[Collected data entries]
---+---

(** * Brief: the entry database (src/scripts/database.js)

    A shallow embedding of [Database] and [Query] of the Brief feed reader,
    together with the fragment of JavaScript and of the IndexedDB object
    store semantics the code relies on.

    - JavaScript numbers are modelled on the fragment the code uses:
      integers, [NaN] and [+Infinity]. Fractional numbers are outside the
      model: where a statement is about an offset or a limit that is a
      number, the number is whole, [NaN] or [+Infinity].
    - Scalar fields of entries and feeds hold JavaScript primitives; only
      the [tags] field may additionally hold an array of strings.
    - An object store is an association list from keys to records (last
      write wins) with the key generator of [autoIncrement: true]. *)

From Stdlib Require Import ZArith List String Ascii Bool Lia Permutation.
Import ListNotations.
Local Open Scope Z_scope.

(** ** The JavaScript fragment *)

Module JS.

(** Numbers: integers, NaN and +Infinity ([Number('Infinity')]). *)
Inductive num : Type :=
| NaN
| Fin (z : Z)
| PInf.

(** Primitive values. *)
Inductive prim : Type :=
| PUndef
| PNull
| PBool (b : bool)
| PNum (n : num)
| PStr (s : string).

(** Values: primitives and arrays of strings. *)
Inductive value : Type :=
| VPrim (p : prim)
| VArr (a : list string).

Definition num_eqb (a b : num) : bool :=
  match a, b with
  | NaN, NaN => true
  | Fin x, Fin y => Z.eqb x y
  | PInf, PInf => true
  | _, _ => false
  end.

(** [a === b] on numbers: NaN differs from everything, itself included. *)
Definition num_strict_eq (a b : num) : bool :=
  match a, b with
  | Fin x, Fin y => Z.eqb x y
  | PInf, PInf => true
  | _, _ => false
  end.

(** [a === b] on primitives. *)
Definition strict_eq (a b : prim) : bool :=
  match a, b with
  | PUndef, PUndef => true
  | PNull, PNull => true
  | PBool x, PBool y => Bool.eqb x y
  | PNum x, PNum y => num_strict_eq x y
  | PStr x, PStr y => String.eqb x y
  | _, _ => false
  end.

---+---

Instructions to follow: Of the entries above, repeat exactly the lines from the line with "the [tags] field" through the line with "(** [a === b] on primitives. *)", both of them included.

Answer box:
      the [tags] field may additionally hold an array of strings.
    - An object store is an association list from keys to records (last
      write wins) with the key generator of [autoIncrement: true]. *)

From Stdlib Require Import ZArith List String Ascii Bool Lia Permutation.
Import ListNotations.
Local Open Scope Z_scope.

(** ** The JavaScript fragment *)

Module JS.

(** Numbers: integers, NaN and +Infinity ([Number('Infinity')]). *)
Inductive num : Type :=
| NaN
| Fin (z : Z)
| PInf.

(** Primitive values. *)
Inductive prim : Type :=
| PUndef
| PNull
| PBool (b : bool)
| PNum (n : num)
| PStr (s : string).

(** Values: primitives and arrays of strings. *)
Inductive value : Type :=
| VPrim (p : prim)
| VArr (a : list string).

Definition num_eqb (a b : num) : bool :=
  match a, b with
  | NaN, NaN => true
  | Fin x, Fin y => Z.eqb x y
  | PInf, PInf => true
  | _, _ => false
  end.

(** [a === b] on numbers: NaN differs from everything, itself included. *)
Definition num_strict_eq (a b : num) : bool :=
  match a, b with
  | Fin x, Fin y => Z.eqb x y
  | PInf, PInf => true
  | _, _ => false
  end.

(** [a === b] on primitives. *)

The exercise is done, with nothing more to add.